(** X17.  With the same blocking wait, a live behavior process that does
    not exit (it stops again, or runs on) keeps [Destroy] in the wait for
    ever: the record stays mapped and the shared memory object is never
    unlinked. *)
Theorem Destroy_blocks_while_child_survives d w :
  Z.land (nStatus d) 127 <> 0 ->
  alive (w_child w) = true ->
  snd (child_run (last_run d) (w_record w)) <> Exits ->
  exists w',
    Destroy d w = (Hang, w') /\
    w_trace w' =
      w_trace w ++
      [EvKill (m_tBehaviorPID w) SIGTERM; EvKill (m_tBehaviorPID w) SIGCONT;
       EvWaitpid (m_tBehaviorPID w) 0] /\
    m_ptRobotState w' = m_ptRobotState w.
Proof.
  destruct w as [p mo le li ca cs rng fd dfd bpid pid id e r c tr].
  cbn [w_child w_record m_ptRobotState m_tBehaviorPID w_trace].
  intros Hst Hc Hend.
  unfold Destroy, sys_kill, sys_waitpid, sys_munmap, syscall.
  destruct (WIFEXITED_cases (nStatus d)) as [[H0 _] | [_ ->]];
    [contradiction|].
  destroy_flags.
  destruct c; try discriminate Hc; mred;
    destruct (child_run (last_run d) r) as [r' []]; cbn in Hend;
    try congruence; mred; eexists; (split; [reflexivity|]); cbn;
    rewrite <- ?app_assoc; repeat split.
Qed.

Lemma Destroy_child_gone_closes d w :
  m_ptRobotState w = Mapped ->
  alive (w_child w) = false ->
  Destroy d w
  = (Ret tt,
     with_os ECHILD (w_record w) (w_child w)
       (w_trace w ++ destroy_events (WIFEXITED (nStatus d)) w)
       (set_pointer Unmapped w)).
Proof.
  destruct w as [p mo le li ca cs rng fd dfd bpid pid id e r c tr].
  cbn [w_child m_ptRobotState]. intros -> Hc.
  unfold destroy_events, Destroy, sys_kill, sys_waitpid, sys_munmap, syscall.
  change (ret {| ret := 0; err := 0 |} <? 0) with false.
  destruct c; try discriminate Hc; mred;
    rewrite <- ?app_assoc; reflexivity.
Qed.
(** X5, at a card of level 2 reviewed twice as known before the first
    update settles: level 3 is sent twice and the card ends at 3. *)
Lemma overlapping_reviews_read_the_same_level_witness :
  exists p' us card',
    Flashcards.run [(1, Flashcards.Review true); (2, Flashcards.Review true);
                    (3, Flashcards.UpdateSettled 0); (4, Flashcards.UpdateSettled 0)]
      {| Flashcards.shown := Flashcards.level_two_deck; Flashcards.in_flight := [] |}
    = Some (p', us) /\
    map Flashcards.upd_mastery_level us = [3; 3] /\
    Flashcards.card_at (Flashcards.flashcards (Flashcards.shown p')) 0 = Some card' /\
    Flashcards.mastery_level card' = 3.
Proof.
  destruct (overlapping_reviews_read_the_same_level
              {| Flashcards.shown := Flashcards.level_two_deck;
                 Flashcards.in_flight := [] |}
              (Flashcards.set_mastery Flashcards.sample_card 2)
              (1, true) [(2, true)] [3; 4] eq_refl eq_refl eq_refl eq_refl)
    as (p' & us & card' & H & _ & Hu & _ & Hc & Hl & _).
  exists p', us, card'. repeat split; [exact H | exact Hu | exact Hc | exact Hl].
Defined.

(** X6.  The minutes recorded for a flashcard session and for a quiz are
    the elapsed time rounded to the nearest minute: they differ from it by
    at most thirty seconds, and are never negative unless the clock went
    back by more than that. *)
Theorem recorded_duration_is_nearest_minute :
  forall (now start : Z) (u : string) (fs : Flashcards.State)
         (qs : Quizzes.State) (q : Quizzes.Quiz),
    let d := Flashcards.duration_minutes (Flashcards.finishSession now start u fs) in
    60000 * d - 30000 <= now - start < 60000 * d + 30000 /\
    (start - 30000 <= now -> 0 <= d) /\
    (Quizzes.selectedQuiz qs = Some q -> Quizzes.sessionStart qs = start ->
     map Quizzes.duration_minutes
         (Quizzes.study_sessions (Quizzes.finishQuiz now qs))
     = map Quizzes.duration_minutes (Quizzes.study_sessions qs) ++ [d]).
Proof.
  intros now start u fs qs q d. subst d.
  cbn [Flashcards.duration_minutes Flashcards.finishSession].
  pose proof (round_div_nearest (now - start) 60000 ltac:(lia)) as H.
  split; [lia|]. split; [intros; lia|].
  intros Hq Hs. unfold Quizzes.finishQuiz. rewrite Hq.
  cbn [Quizzes.study_sessions]. rewrite map_app.
  cbn [map Quizzes.duration_minutes]. unfold Quizzes.sessionDuration.
  now rewrite Hs.
Qed.

(** ** Quiz: a whole attempt, and what reaches the store *)

Section AttemptFacts.

Import Quizzes.

Lemma skipn_head {A : Type} (l : list A) (i : nat) (x : A) (r : list A) :
  skipn i l = x :: r -> nth_error l i = Some x /\ skipn (S i) l = r.
Proof.
  revert i; induction l as [|y l IH]; intros [|i] H; simpl in *;
    try discriminate H.
  - inversion H; auto.
  - apply IH in H. exact H.
Qed.

Lemma skipn_nil_length {A : Type} (l : list A) (i : nat) :
  skipn i l = [] -> (length l <= i)%nat.
Proof.
  revert i; induction l as [|y l IH]; intros [|i] H; simpl in *;
    try discriminate H; try lia.
  apply IH in H. lia.
Qed.

Lemma skipn_cons_length {A : Type} (l : list A) (i : nat) (x : A) (r : list A) :
  skipn i l = x :: r -> (i < length l)%nat.
Proof.
  intros H. apply skipn_head in H. destruct H as [H _].
  apply nth_error_Some. congruence.
Qed.

Lemma view_is_Question (s : State) (q : Quiz) (qq : QuizQuestion) :
  quizzes s <> [] -> selectedQuiz s = Some q -> finished s = false ->
  nth_error (questions q) (currentQuestion s) = Some qq ->
  view s = Question q qq.
Proof.
  unfold view; intros Hq Hs Hf Hn.
  destruct (quizzes s); [congruence|]. now rewrite Hs, Hf, Hn.
Qed.

Lemma run_app (t1 t2 : list (Z * Event)) (s : State) :
  run (t1 ++ t2) s =
    match run t1 s with
    | Some s1 => run t2 s1
    | None => None
    end.
Proof.
  revert s; induction t1 as [|[now e] rest IH]; simpl; intros s; [reflexivity|].
  destruct (step now e s); auto.
Qed.
(** [y] is the top ([y_min]) of a line of the page. *)
Definition line_top (ocr_result : OcrResult) (y : Z) : Prop :=
  exists line_data, In (Some line_data) ocr_result /\ line_y_min line_data = y.

(** The reference [r] denotes a question created after [heap]. *)
Definition created (heap s : Store) (r : ref) : Prop :=
  (length heap <= r < length s)%nat.

(** The invariant of the loop of [extract_question_positions] started
    on the store [heap]: the store only grew, by questions of this
    page with pairwise distinct starts, which are the seen positions;
    the saved and the current references denote new questions, and
    every new question is saved or current. *)
Definition extractor_inv (heap : Store) (tops : Z -> Prop) (page_num : Z) (s : Store)
    (qs : list ref) (seen : gset Z) (cur : option ref) : Prop :=
  exists news,
    s = heap ++ news /\
    Forall (extracted_on tops page_num) news /\
    seen = list_to_set (q_start_y <$> news) /\
    NoDup (q_start_y <$> news) /\
    Forall (created heap s) qs /\
    (forall r, cur = Some r -> created heap s r) /\
    (forall r, created heap s r -> r ∈ qs \/ cur = Some r).

(** The line opens a question or closes the current one: one of the
    three opening branches of the extractor is taken. *)
Definition is_opening (pm : PatternMatcher) (entry : option Line) : bool :=
  match entry with
  | Some line_data =>
      is_chinese_number_question pm (line_text line_data)
      || is_sub_question pm (line_text line_data)
      || (negb (is_nested_sub_question pm (line_text line_data))
          && matches_question_pattern pm (line_text line_data))
  | None => false
  end.

(** The line neither is a major heading nor takes the last opening
    branch: under a major heading, with majors preferred, it opens no
    question. *)
Definition continues (pm : PatternMatcher) (entry : option Line) : bool :=
  match entry with
  | Some line_data =>
      negb (is_chinese_number_question pm (line_text line_data))
      && (is_sub_question pm (line_text line_data)
          || is_nested_sub_question pm (line_text line_data)
          || negb (matches_question_pattern pm (line_text line_data)))
  | None => true
  end.

(** The numbers of the lines that reach the nested branch of the
    extractor and have a number. *)
Definition nested_numbers (pm : PatternMatcher) (lines : OcrResult) : list Z :=
  omap (fun entry : option Line =>
          match entry with
          | Some line_data =>
              if negb (is_sub_question pm (line_text line_data))
                 && is_nested_sub_question pm (line_text line_data)
              then extract_nested_sub_number pm (line_text line_data)
              else None
          | None => None
          end) lines.

(** A question of the store once the pages up to [k] were visited:
    it lies on one of them, the finalizer has not run, and the keys of
    a completed cross-page merge are all set or all absent. *)
Definition visited_ok (images : list Page) (k : Z) (q : Question) : Prop :=
  1 <= q_page q <= k /\
  q_end_y q = None /\ q_end_page q = None /\
  q_next_question_y q = None /\ q_potential_cross_page q = false /\
  if q_cross_page_merged q then
    q_cross_page q = false /\ q_cross_page_to q = None /\
    q_image_height q = Some (height_of images (q_page q)) /\
    exists p y,
      q_cross_page_end_page q = Some p /\ q_page q < p <= k /\
      q_cross_page_end_y q = Some y
  else q_cross_page_end_page q = None /\ q_cross_page_end_y q = None.

(** An entry [(page, question)] of [all_questions] during the loop over
    the pages. *)
Definition filed_ok (images : list Page) (st : Store) (entry : Z * ref) : Prop :=
  exists q,
    st !! entry.2 = Some q /\ q_page q = entry.1 /\
    q_image_height q = Some (height_of images entry.1) /\ q_cross_page q = false.
(** The claim of C10 as the spec words it: on every non-template,
    differing pair with safe-mode on, the overwrite prompt is issued, in
    a dry run too, and declining it gives failure with nothing written. *)
Definition prompt_on_every_differing_pair : Prop :=
  forall X self left right compare w r w' evs,
    safe self = true ->
    is_template X (stat w right) = false ->
    found_different w left right compare ->
    _handle_file X self left right compare w = (r, w', evs) ->
    let reply := ask_reply X (asked w) (overwrite_prompt left right) in
    In (Ask (overwrite_prompt left right) reply) evs
    /\ (reply = false ->
        r = Ok false /\ fs w' = fs w /\ Forall (fun e => fs_call e = false) evs).

(** The sample world with the ignore set that [_update] would install for
    a pattern matching the deployed bashrc. *)
Definition w0_ignoring_bashrc : world :=
  {| fs := fs Sample.w0; ignores := ["*/.bashrc"]; asked := 0;
     clock := clock Sample.w0; tmpseq := 0 |}.

(** C10, counterexample: the ignore test comes before everything else in
    [_handle_file]; an ignored pair, although it is no template and
    differs, gets no prompt in safe mode and the call returns [True]. *)
Lemma prompt_counterexample : ~ prompt_on_every_differing_pair.
Proof.
  intros H.
  assert (Hdiff : found_different w0_ignoring_bashrc
                                  "/home/alice/.bashrc" "/repo/bashrc" true).
  { intros _. exists (File "alias l=ls" 4), (File "alias ll=ls" 2).
    repeat split; reflexivity. }
  destruct (H (Sample.machine (Sample.always false))
              (Sample.updater "main" true true false)
              "/home/alice/.bashrc" "/repo/bashrc" true w0_ignoring_bashrc _ _ _
              eq_refl eq_refl Hdiff eq_refl) as [Hask _].
  vm_compute in Hask. exact Hask.
Qed.

Lemma handle_file_asks_before_dry_run_witness :
  In (Ask (overwrite_prompt "/home/alice/.bashrc" "/repo/bashrc") false)
     (snd (_handle_file (Sample.machine (Sample.always false))
                        (Sample.updater "main" true true false)
                        "/home/alice/.bashrc" "/repo/bashrc" true Sample.w0))
  /\ fst (fst (_handle_file (Sample.machine (Sample.always false))
                            (Sample.updater "main" true true false)
                            "/home/alice/.bashrc" "/repo/bashrc" true Sample.w0))
     = Ok false.
Proof.
  assert (Hdiff : found_different Sample.w0 "/home/alice/.bashrc" "/repo/bashrc" true).
  { intros _. exists (File "alias l=ls" 4), (File "alias ll=ls" 2).
    repeat split; reflexivity. }
  destruct (@handle_file_asks_before_dry_run
              (Sample.machine (Sample.always false))
              (Sample.updater "main" true true false)
              "/home/alice/.bashrc" "/repo/bashrc" true Sample.w0 _ _ _
              eq_refl eq_refl eq_refl Hdiff eq_refl) as [Hask Hno].
  split; [exact Hask|]. apply Hno. reflexivity.
Defined.

Lemma handle_file_copy_error_caught_witness :
  fst (fst (_handle_file (Sample.machine (Sample.always true))
                         (Sample.updater "main" false false false)
                         "/home/alice/app" "/repo/bashrc" false Sample.w0))
  = Ok false.
Proof.
  assert (Hdiff : found_different Sample.w0 "/home/alice/app" "/repo/bashrc" false)
    by (intros H; discriminate H).
  pose proof (@handle_file_copy_error_caught
                (Sample.machine (Sample.always true))
                (Sample.updater "main" false false false)
                "/home/alice/app" "/repo/bashrc" false Sample.w0 _ _ _
                eq_refl eq_refl Hdiff (fun H => False_ind _ (diff_false_true H))
                eq_refl eq_refl) as H.
  exact (proj1 H).
Defined.

(** ** A discipline for runs

    [obeys I P m]: started in a world where [I] holds, [m] ends in a world
    where [I] holds and every event it produced satisfies [P].  [yields I m Q]
    says what a normal result looks like. *)

Section Obeys.

Variable I : world -> Prop.
Variable P : event -> Prop.

Definition obeys {A} (m : M A) : Prop :=
  forall w, I w -> I (snd (fst (m w))) /\ Forall P (snd (m w)).

Definition yields {A} (m : M A) (Q : A -> Prop) : Prop :=
  forall w a w' evs, I w -> m w = (Ok a, w', evs) -> Q a.

Lemma obeys_ret {A} (a : A) : obeys (ret a).
Proof. intros w H. split; [exact H | constructor]. Qed.

Lemma obeys_raise {A} (e : exn) : obeys (@raise A e).
Proof. intros w H. split; [exact H | constructor]. Qed.

Lemma obeys_emit (e : event) : P e -> obeys (emit e).
Proof. intros He w H. split; [exact H | repeat constructor; exact He]. Qed.

Lemma obeys_get_world : obeys get_world.
Proof. intros w H. split; [exact H | constructor]. Qed.

Lemma obeys_bind_yields {A B} (m : M A) (f : A -> M B) (Q : A -> Prop) :
  obeys m -> yields m Q -> (forall a, Q a -> obeys (f a)) -> obeys (bind m f).
Proof.
  intros Hm HQ Hf w Hw. unfold bind.
  destruct (Hm w Hw) as [H1 H2]. specialize (HQ w).
  destruct (m w) as [[[a|x] w1] e1]; cbn in *; [|now split].
  destruct (Hf a (HQ a w1 e1 Hw eq_refl) w1 H1) as [H3 H4].
  destruct (f a w1) as [[r w2] e2]; cbn in *.
  split; [exact H3 | apply Forall_app; now split].
Qed.
(** ** AddMember and RemoveMember *)

(** X17: in a ticket channel, AddMember and RemoveMember edit the
    permissions of the target first and acknowledge in public afterwards;
    when the edit raises, the exception leaves the command and nothing is
    acknowledged. *)
Theorem member_edit_then_acknowledge (cfg : config) (i : interaction) (target : user)
    (w : world) (ch : channel) :
  interaction_channel i = Some ch ->
  not_ticket_channel cfg (Some ch) = false ->
  let grant :=
    SetPermissions (channel_id ch) (MemberP (user_id target)) (Some opener_overwrite) in
  let clear := SetPermissions (channel_id ch) (MemberP (user_id target)) None in
  let added := "✅ Added " ++ user_mention target ++ " to this ticket." in
  let removed := "✅ Removed " ++ user_mention target ++ " from this ticket." in
  run (ticket_add cfg i target) w
  = match w_raises w grant with
    | Some e => (Raise e, {| calls := [grant]; logs := [] |})
    | None =>
        (fst (run (send_message added false) w),
         {| calls := [grant; Respond added false]; logs := [] |})
    end
  /\ run (ticket_remove cfg i target) w
     = match w_raises w clear with
       | Some e => (Raise e, {| calls := [clear]; logs := [] |})
       | None =>
           (fst (run (send_message removed false) w),
            {| calls := [clear; Respond removed false]; logs := [] |})
       end.
Proof.
  intros Hc Hg. cbv zeta. unfold ticket_add, ticket_remove. rewrite Hc, Hg.
  split; walk; reflexivity.
Qed.

Lemma member_edit_then_acknowledge_witness :
  run (ticket_add default_config (from_ticket staff1) alice) no_permission_edits
  = (Raise Forbidden,
     {| calls := [SetPermissions 555 (MemberP 42) (Some opener_overwrite)];
        logs := [] |}).
Proof.
  destruct (member_edit_then_acknowledge default_config (from_ticket staff1) alice
              no_permission_edits ticket_channel eq_refl eq_refl) as [A _].
  exact A.
Defined.

Lemma overwrites_after_app (w : world) (cs1 cs2 : list call) (ch : Z)
    (store : gmap principal PermissionOverwrite) :
  overwrites_after w (cs1 ++ cs2) ch store
  = overwrites_after w cs2 ch (overwrites_after w cs1 ch store).
Proof. apply fold_left_app. Qed.

(** The two commands, one after the other, where no call fails. *)
Lemma add_then_remove_calls (cfg : config) (i : interaction) (target : user)
    (w : world) (ch : channel) :
  interaction_channel i = Some ch ->
  not_ticket_channel cfg (Some ch) = false ->
  (forall c, w_raises w c = None) ->
  calls (snd (run (ticket_add cfg i target >> ticket_remove cfg i target) w))
  = [SetPermissions (channel_id ch) (MemberP (user_id target)) (Some opener_overwrite);
     Respond ("✅ Added " ++ user_mention target ++ " to this ticket.") false;
     SetPermissions (channel_id ch) (MemberP (user_id target)) None;
     Respond ("✅ Removed " ++ user_mention target ++ " from this ticket.") false].
Proof.
  intros Hc Hg Hw. unfold ticket_add, ticket_remove. rewrite Hc, Hg.
  step. rewrite !Hw. reflexivity.
Qed.

(** The overwrites after RemoveMember, where no call fails. *)
Lemma remove_clears_entry (cfg : config) (i : interaction) (target : user)
    (w : world) (ch : channel) (store : gmap principal PermissionOverwrite) :
  interaction_channel i = Some ch ->
  not_ticket_channel cfg (Some ch) = false ->
  (forall c, w_raises w c = None) ->
  overwrites_after w (calls (snd (run (ticket_remove cfg i target) w)))
    (channel_id ch) store
  = delete (MemberP (user_id target)) store.
Proof.
  intros Hc Hg Hw. unfold ticket_remove. rewrite Hc, Hg. step. rewrite !Hw.
  unfold overwrites_after. cbn [fold_left]. now rewrite !Hw, Z.eqb_refl.
Qed.

(** X18: where no call fails, AddMember gives the target the bundle of an
    opener, replacing any entry the target had; RemoveMember leaves the
    target without entry, not with a denial; and RemoveMember after
    AddMember restores the overwrites of a channel in which the target
    had no entry. *)
Theorem add_remove_round_trip (cfg : config) (i : interaction) (target : user)
    (w : world) (ch : channel) (store : gmap principal PermissionOverwrite) :
  interaction_channel i = Some ch ->
  not_ticket_channel cfg (Some ch) = false ->
  (forall c, w_raises w c = None) ->
  let after m := overwrites_after w (calls (snd (run m w))) (channel_id ch) store in
  after (ticket_add cfg i target) = <[MemberP (user_id target) := opener_overwrite]> store
  /\ after (ticket_remove cfg i target) = delete (MemberP (user_id target)) store
  /\ after (ticket_add cfg i target >> ticket_remove cfg i target)
     = delete (MemberP (user_id target)) store
  /\ (store !! MemberP (user_id target) = None ->
      after (ticket_add cfg i target >> ticket_remove cfg i target) = store).
Proof.
  intros Hc Hg Hw after.
  assert (after (ticket_add cfg i target >> ticket_remove cfg i target)
          = delete (MemberP (user_id target)) store) as R.
  { subst after. cbv beta. rewrite (add_then_remove_calls cfg i target w ch Hc Hg Hw).
    unfold overwrites_after. cbn [fold_left]. rewrite !Hw, Z.eqb_refl. cbn [andb].
    apply delete_insert_eq. }
  repeat split.
  - subst after. cbv beta. unfold ticket_add. rewrite Hc, Hg. step. rewrite !Hw.
    unfold overwrites_after. cbn [fold_left]. now rewrite !Hw, Z.eqb_refl.
  - now apply remove_clears_entry.
  - exact R.
  - intros Hn. rewrite R. now apply delete_id.
Qed.

Lemma add_remove_round_trip_witness :
  overwrites_after (quiet [])
    (calls (snd (run (ticket_add default_config (from_ticket staff1) staff1
                      >> ticket_remove default_config (from_ticket staff1) staff1)
                   (quiet []))))
    555 (ticket_overwrites den alice None)
  = ticket_overwrites den alice None.
Proof.
  destruct (add_remove_round_trip default_config (from_ticket staff1) staff1
              (quiet []) ticket_channel (ticket_overwrites den alice None)
              eq_refl eq_refl (fun _ => eq_refl)) as (_ & _ & _ & A).
  apply A. reflexivity.
Defined.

| AIM OF THE TASK |
Return the material exactly as it stands above, but only from its first line to the line containing "destroy_flags.", both ends included.

| PROBLEM SOLUTION |
(** X17.  With the same blocking wait, a live behavior process that does
    not exit (it stops again, or runs on) keeps [Destroy] in the wait for
    ever: the record stays mapped and the shared memory object is never
    unlinked. *)
Theorem Destroy_blocks_while_child_survives d w :
  Z.land (nStatus d) 127 <> 0 ->
  alive (w_child w) = true ->
  snd (child_run (last_run d) (w_record w)) <> Exits ->
  exists w',
    Destroy d w = (Hang, w') /\
    w_trace w' =
      w_trace w ++
      [EvKill (m_tBehaviorPID w) SIGTERM; EvKill (m_tBehaviorPID w) SIGCONT;
       EvWaitpid (m_tBehaviorPID w) 0] /\
    m_ptRobotState w' = m_ptRobotState w.
Proof.
  destruct w as [p mo le li ca cs rng fd dfd bpid pid id e r c tr].
  cbn [w_child w_record m_ptRobotState m_tBehaviorPID w_trace].
  intros Hst Hc Hend.
  unfold Destroy, sys_kill, sys_waitpid, sys_munmap, syscall.
  destruct (WIFEXITED_cases (nStatus d)) as [[H0 _] | [_ ->]];
    [contradiction|].
  destroy_flags.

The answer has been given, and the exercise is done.